■ **THE PROBLEM**
Scan the listing below for lines with the word "intros". Report how many there are, as a number alone.

■ **DATA FOR REVIEW**
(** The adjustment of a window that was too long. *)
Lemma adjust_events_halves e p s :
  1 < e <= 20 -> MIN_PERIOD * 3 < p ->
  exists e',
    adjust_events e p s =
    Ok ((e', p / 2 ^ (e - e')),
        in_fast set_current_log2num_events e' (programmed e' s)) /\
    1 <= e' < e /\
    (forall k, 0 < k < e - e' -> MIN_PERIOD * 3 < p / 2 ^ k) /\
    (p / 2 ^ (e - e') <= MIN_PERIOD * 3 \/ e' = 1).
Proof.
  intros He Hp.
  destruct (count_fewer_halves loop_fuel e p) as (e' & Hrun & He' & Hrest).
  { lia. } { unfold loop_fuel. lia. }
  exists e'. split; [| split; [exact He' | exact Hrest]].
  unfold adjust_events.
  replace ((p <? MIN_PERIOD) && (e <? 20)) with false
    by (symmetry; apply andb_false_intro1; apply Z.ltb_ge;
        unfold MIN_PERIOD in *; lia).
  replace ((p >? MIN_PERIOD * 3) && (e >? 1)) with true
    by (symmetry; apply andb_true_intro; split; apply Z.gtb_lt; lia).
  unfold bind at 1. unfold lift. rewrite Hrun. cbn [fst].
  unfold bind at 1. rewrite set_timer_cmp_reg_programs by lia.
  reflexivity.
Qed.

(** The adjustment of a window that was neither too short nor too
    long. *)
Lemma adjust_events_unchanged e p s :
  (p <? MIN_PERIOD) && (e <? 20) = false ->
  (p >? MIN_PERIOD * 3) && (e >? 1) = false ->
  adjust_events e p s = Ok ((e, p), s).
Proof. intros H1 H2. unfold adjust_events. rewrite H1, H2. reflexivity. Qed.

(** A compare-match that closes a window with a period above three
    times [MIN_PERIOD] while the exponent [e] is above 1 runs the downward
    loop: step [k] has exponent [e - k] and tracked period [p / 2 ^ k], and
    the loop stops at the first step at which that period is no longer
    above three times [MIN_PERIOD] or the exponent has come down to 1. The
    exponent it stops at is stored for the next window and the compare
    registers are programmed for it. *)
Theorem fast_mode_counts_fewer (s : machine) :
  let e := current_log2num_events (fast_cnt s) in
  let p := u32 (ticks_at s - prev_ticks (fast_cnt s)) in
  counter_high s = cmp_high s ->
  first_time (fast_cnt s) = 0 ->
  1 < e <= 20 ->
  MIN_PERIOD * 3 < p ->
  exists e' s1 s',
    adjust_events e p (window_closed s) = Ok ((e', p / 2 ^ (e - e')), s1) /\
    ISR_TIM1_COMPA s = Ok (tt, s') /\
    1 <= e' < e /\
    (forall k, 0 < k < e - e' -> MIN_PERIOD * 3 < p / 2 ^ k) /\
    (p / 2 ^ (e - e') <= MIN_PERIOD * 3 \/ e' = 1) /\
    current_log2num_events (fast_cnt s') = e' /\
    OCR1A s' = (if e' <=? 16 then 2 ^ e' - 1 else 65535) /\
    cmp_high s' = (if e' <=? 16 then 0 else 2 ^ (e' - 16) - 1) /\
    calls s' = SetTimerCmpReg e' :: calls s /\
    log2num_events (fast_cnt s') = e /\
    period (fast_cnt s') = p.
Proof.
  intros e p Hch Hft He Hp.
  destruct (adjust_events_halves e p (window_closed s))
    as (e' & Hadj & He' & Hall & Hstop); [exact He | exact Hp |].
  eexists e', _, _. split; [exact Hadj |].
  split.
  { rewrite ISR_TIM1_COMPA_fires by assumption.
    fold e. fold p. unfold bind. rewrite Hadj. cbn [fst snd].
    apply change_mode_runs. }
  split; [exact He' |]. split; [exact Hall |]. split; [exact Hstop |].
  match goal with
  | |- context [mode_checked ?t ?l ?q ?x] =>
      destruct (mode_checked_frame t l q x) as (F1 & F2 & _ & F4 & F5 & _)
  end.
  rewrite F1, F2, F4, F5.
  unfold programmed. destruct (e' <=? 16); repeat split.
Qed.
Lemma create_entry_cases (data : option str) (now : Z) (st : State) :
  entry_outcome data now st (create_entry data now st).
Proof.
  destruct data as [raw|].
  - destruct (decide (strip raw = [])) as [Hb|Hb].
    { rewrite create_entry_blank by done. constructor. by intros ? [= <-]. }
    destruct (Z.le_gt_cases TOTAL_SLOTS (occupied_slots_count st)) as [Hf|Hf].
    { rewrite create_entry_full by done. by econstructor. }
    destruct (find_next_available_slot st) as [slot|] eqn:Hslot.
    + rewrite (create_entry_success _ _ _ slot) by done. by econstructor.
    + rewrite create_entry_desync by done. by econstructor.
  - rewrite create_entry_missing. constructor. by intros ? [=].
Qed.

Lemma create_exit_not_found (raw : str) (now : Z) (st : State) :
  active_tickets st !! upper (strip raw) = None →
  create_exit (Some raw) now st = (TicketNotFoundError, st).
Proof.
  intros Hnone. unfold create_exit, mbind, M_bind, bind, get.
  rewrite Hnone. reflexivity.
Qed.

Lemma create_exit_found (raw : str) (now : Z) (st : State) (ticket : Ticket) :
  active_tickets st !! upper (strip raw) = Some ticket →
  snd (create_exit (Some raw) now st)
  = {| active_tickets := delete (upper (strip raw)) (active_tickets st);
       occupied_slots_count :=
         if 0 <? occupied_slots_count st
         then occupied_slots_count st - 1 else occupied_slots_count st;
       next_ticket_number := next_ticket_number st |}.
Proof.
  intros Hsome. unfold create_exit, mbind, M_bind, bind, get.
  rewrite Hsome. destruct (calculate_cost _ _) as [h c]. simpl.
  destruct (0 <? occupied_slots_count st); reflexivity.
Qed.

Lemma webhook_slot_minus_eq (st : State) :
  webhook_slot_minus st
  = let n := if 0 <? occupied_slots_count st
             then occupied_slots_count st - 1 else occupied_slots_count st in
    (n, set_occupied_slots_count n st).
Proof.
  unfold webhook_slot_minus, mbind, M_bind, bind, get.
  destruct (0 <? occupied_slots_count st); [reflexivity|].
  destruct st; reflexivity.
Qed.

■ **WRITTEN REPLY**
7